Quantum fluctuations only exist on a very small scale. When the size of an object is large enough to be visible to the naked eye (macroscopic object) the effects of the quantum effect becomes very small.
The idea of quantum fluctuation applying to the universe came from physicist Edward Tryon. He postulated that a very large quantum fluctuation could have caused the creation of the universe. He published a paper in the journal Nature. When addressing the issue of why it happened he stated “…I offer the proposal that our universe is simply one of those things which happen from time to time”.
Alexander Vilenkin, Director of the Institute of Cosmology at Tufts University, when recalling reading the article stated “Now, what Tryon was suggesting was that our entire universe, with its vast amount of matter, was a huge quantum fluctuation, which somehow failed to disappear for more that 10 billion years. Everybody thought that was a very funny joke”.
Scientists believe that before the universe existed, there was nothing. For a quantum fluctuation to work you need energy. In quantum theory these fluctuations happen in a vacuum. Some people assume that a vacuum is nothing, but that simply is not true. There is a huge difference between a vacuum and nothing.

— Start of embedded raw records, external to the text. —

(** X12: a document none of whose configured meta fields is present with a
    truthy value is embedded as its content alone, with no separator; so is
    every document when no meta field is configured, and a document without
    content then embeds as the empty string. *)
Theorem text_to_embed_without_meta self doc :
  (∀ key, key ∈ self_meta_fields_to_embed self →
          present_and_truthy doc key = false) →
  text_to_embed self doc = default "" (content doc) ∧
  ∀ h (query : string) (l : loc),
    h !! l = Some doc →
    query_doc_pairs self h query [l] =
    [(self_query_prefix self +:+ query,
      self_document_prefix self +:+ default "" (content doc))].
Proof.
  intros Hnone.
  assert (text_to_embed self doc = default "" (content doc)) as Htext.
  { unfold text_to_embed. rewrite meta_values_filter.
    assert (filter (λ key, present_and_truthy doc key)
              (self_meta_fields_to_embed self) = []) as ->; [|done].
    induction (self_meta_fields_to_embed self) as [|key keys IH]; [done|].
    rewrite filter_cons_False.
    - apply IH. intros k Hk. apply Hnone, elem_of_cons. by right.
    - rewrite (Hnone key); [intros Hfalse; exact Hfalse|].
      apply list_elem_of_here. }
  split; [done|]. intros h query l Hl. unfold query_doc_pairs.
  cbn [foldl app]. by rewrite lookup_total_alt, Hl, <- Htext.
Qed.

(** X13: the ranking reads the content and meta data of the documents and
    nothing else of the store.  From two stores in which the listed
    documents have the same content and meta data, whatever their scores
    and identifiers, an accepted call returns the same list and assigns the
    same scores. *)
Theorem run_reads_content_and_meta_only self m h1 h2 (query : string) documents
    (top_k : option Z) (scale_score : option bool)
    (calibration_factor score_threshold : option F) :
  documents ≠ [] →
  accepted self m h1 query documents top_k scale_score calibration_factor →
  Forall (λ l, is_Some (h2 !! l)) documents →
  (∀ l, l ∈ documents →
        content (h2 !!! l) = content (h1 !!! l) ∧
        meta (h2 !!! l) = meta (h1 !!! l)) →
  ∃ h1' h2' out,
    run self h1 query documents top_k scale_score calibration_factor
      score_threshold = Ok (h1', out) ∧
    run self h2 query documents top_k scale_score calibration_factor
      score_threshold = Ok (h2', out) ∧
    ∀ l, l ∈ documents → score (h2' !!! l) = score (h1' !!! l).
Proof.
  intros Hne Hacc Hlive2 Hsame.
  set (f1 := similarity_score self m h1 query scale_score calibration_factor).
  set (f2 := similarity_score self m h2 query scale_score calibration_factor).
  assert (∀ l, l ∈ documents → f2 l = f1 l) as Hf.
  { intros l Hl. destruct (Hsame l Hl) as [Hc Hm].
    unfold f1, f2, similarity_score, raw_logit, text_to_embed,
      meta_values_to_embed. by rewrite Hc, Hm. }
  assert (f2 <$> documents = f1 <$> documents) as Hxs.
  { apply list_fmap_ext. intros i l Hl. apply Hf.
    by eapply list_elem_of_lookup_2. }
  assert (accepted self m h2 query documents top_k scale_score calibration_factor)
    as Hacc2.
  { destruct Hacc as (Hm & Hk & Hc & _ & Hsort). fold f1 in Hsort.
    unfold accepted. cbv zeta. fold f2. rewrite Hxs. done. }
  do 3 eexists. split; [by apply (run_accepted _ m)|].
  split.
  { rewrite (run_accepted _ m) by done. fold f1 f2. rewrite Hxs.
    do 3 f_equal. apply filter_ext_elem_of. intros l Hl.
    rewrite Hf; [done|]. by eapply at_positions_elem_of. }
  fold f1. intros l Hl.
  destruct Hacc as (_ & _ & _ & Hlive1 & Hperm & _). fold f1 in Hperm.
  rewrite length_fmap in Hperm. apply at_positions_perm in Hperm.
  rewrite Forall_forall in Hlive1, Hlive2.
  destruct (Hlive1 l Hl) as [d1 Hd1], (Hlive2 l Hl) as [d2 Hd2].
  rewrite !lookup_total_alt, !lookup_assign_scores, Hd1, Hd2.
  rewrite !decide_True by (by rewrite Hperm). cbn. by rewrite Hf.
Qed.
End Inputs.

(** ** Serialising a constructed component *)


Lemma run_smaller_top_k_returns_prefix_witness :
  ∃ h' out1 out2,
    @run Z Test.runtime Test.ranker Test.store Test.query Test.docs
      (Some 1) None None None = Ok (h', out1) ∧
    @run Z Test.runtime Test.ranker Test.store Test.query Test.docs
      None None None None = Ok (h', out2) ∧
    out1 `prefix_of` out2.
Proof.
  apply (@run_smaller_top_k_returns_prefix Z Test.runtime Test.ranker
           Test.encoder Test.store Test.query Test.docs (Some 1) None None None
           None); [done|accept_call|by vm_compute].
Defined.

Phillip Yam in Scientific American stated, “Energy in the vacuum, though, is very much real. According to modern physics, a vacuum isn’t a pocket of nothingness. It churns with unseen activity even at absolute zero, the temperature defined as the point at which all molecular motion ceases.
Astrophysicist Adam Reese said, “in quantum physics a vacuum is not nothing, rather it is teeming with a pair of virtual particles and antiparticles that spontaneously appear and annihilate one another within a tiny fraction of a second”.
Then there’s the whole issue of proof.
Victor Stenger, an evolutionary physicist who believe this theory admits “…much is still in the speculative stage, and I must admit that there are yet no empirical or observational test that can be used to test the idea of an accidental origin.
Not all physicists believe that that quantum fluctuation in a vacuum are real. Robert Jaffe, a particle theorist at M.I.T. said, “there is a flippant way people refer to the ….evidence for real vacuum fluctuations. But there is no evidence that the vacuum fluctuations exist in the absence of matter.
There are a few experiments that have been done claiming to have verified quantum fluctuations be there’s still no consensus.
Quantum fluctuation requires that something exists before anything can be created.